The authorities and the commercial banks are also sincerely requested to consider the consequences if no relief is given to this all important group which may result in the NRFC/RFC holders taking away their deposits elsewhere or in other appropriate organised retaliation by them.
K. LIYANAGE, Colombo 5
It is very sad that human rights activists do not talk about the human rights of those murdered in cold blood. In our country young school girls are dragged into shrubs and raped and murdered.
Nobody talks of the human rights of the poor helpless victims or their parents who have brought them up and who suffer in silence till death.
In fact sometime back I said that our district court system should be scrapped as it only gives employment to lawyers and judges.
I filed a land case to evict a trespasser and won the DC case and the Appeal as well.
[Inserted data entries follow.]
(* ===== verification/LexerCalls.v ===== *)
(** * Sessions with a lexer

    Every call of lexer.h keeps the tape ready: creation, feeding, command
    substitutions, alias values, raw input and recovery.  After an error every
    call that reads fails with the same error. *)

From stdpp Require Import base list gmap strings sorting.
From S2P Require Import Prelude Output State Arithmetic Character Expansion Lexer LexerLook LexerTree LexerSafety LexerTurns LexerTotal.

Section Calls.
Context {loc : Locale} {LL : LocaleLaws loc} {ST : StableLocale loc} {db : LocaleDb}.

(** ** Failures *)

(** Errors with an errno leave nothing to recover. *)
Definition given_up (n : nat) (e : csh_error) (t : tape) : Prop :=
  sticky e t /\ length (t_lexers t) = n /\ Forall (fun y => arithmetic y = []) (t_lexers t).

Lemma fail_at_gives_up {A} x text number p t n (Q : A -> tape -> Prop) : t_lexers t <> [] -> failure (t_source t) = no_error ->
  number <> ENONE -> length (t_lexers t) = n -> lpost (fail_at x text number p) t Q (given_up n).
Proof.
  intros Hne Hs Hn <-. unfold lpost, fail_at. unfold has_failed. rewrite Hs, !bool_decide_eq_false_2 by (done || by intros [? ?]). cbn [andb].
  assert (Forall (fun y => arithmetic y = []) (map release_work (t_lexers t))) as Hf by (apply Forall_map, Forall_true; by intros).
  split; [|split; [apply length_map|done]]. split; [done|]. split; [by eexists|]. cbn. split; [by destruct (t_lexers t)|by left].
Qed.

Lemma fail_gives_up {A} text number t n (Q : A -> tape -> Prop) : t_lexers t <> [] -> failure (t_source t) = no_error ->
  number <> ENONE -> length (t_lexers t) = n -> lpost (fail text number) t Q (given_up n).
Proof.
  intros Ht Hs Hn El. unfold fail. destruct (t_lexers t) as [|x l] eqn:E; [done|]. eapply lpost_get_lexer; [exact E|].
  apply lpost_get_source, fail_at_gives_up; [by rewrite E|done|done|by rewrite E].
Qed.

Lemma grow_gives_up {B} count size text (f : unit -> L B) t n Q : t_lexers t <> [] -> failure (t_source t) = no_error ->
  length (t_lexers t) = n ->
  (forall w, lpost (f tt) (set_proc t w) Q (given_up n)) -> lpost (lbind (grow count size text) f) t Q (given_up n).
Proof.
  intros Ht Hs El H. apply lpost_bind. unfold grow. apply lpost_bind. unfold reserve. destruct (_ <? _).
  - apply lpost_ret. by apply fail_gives_up.
  - apply lpost_lmalloc. intros b w. apply lpost_ret. destruct b; [apply lpost_ret, H|by apply fail_gives_up].
Qed.

Lemma lpost_weaken {A} (m : L A) t Q (E E' : csh_error -> tape -> Prop) :
  lpost m t Q E -> (forall e t', E e t' -> E' e t') -> lpost m t Q E'.
Proof. unfold lpost. destruct (m t) as [[|e|a] t']; auto. Qed.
But the tragedy is that I have to use the fiscal and thugs and the Police to throw the occupier out of the premises. On the other hand the occupier had vowed to murder me if I came there with the fiscal.
It is only from him that I learnt that if he murders me, he will be in remand jail only for three months and thereafter would be bailed out. So he can have the house forever and my family will lose me.
This is the end result of the existing colonial justice system in Sri Lanka.
District judge has no powers to tell the occupier to hand over the house to me and get out. I feel that like in Saudi Arabia, we should mete out the capital punishment in public in the Galle Face green.
The Bribery Commission must be activated and the politicians should take their hands off Police promotions, appointments and transfers.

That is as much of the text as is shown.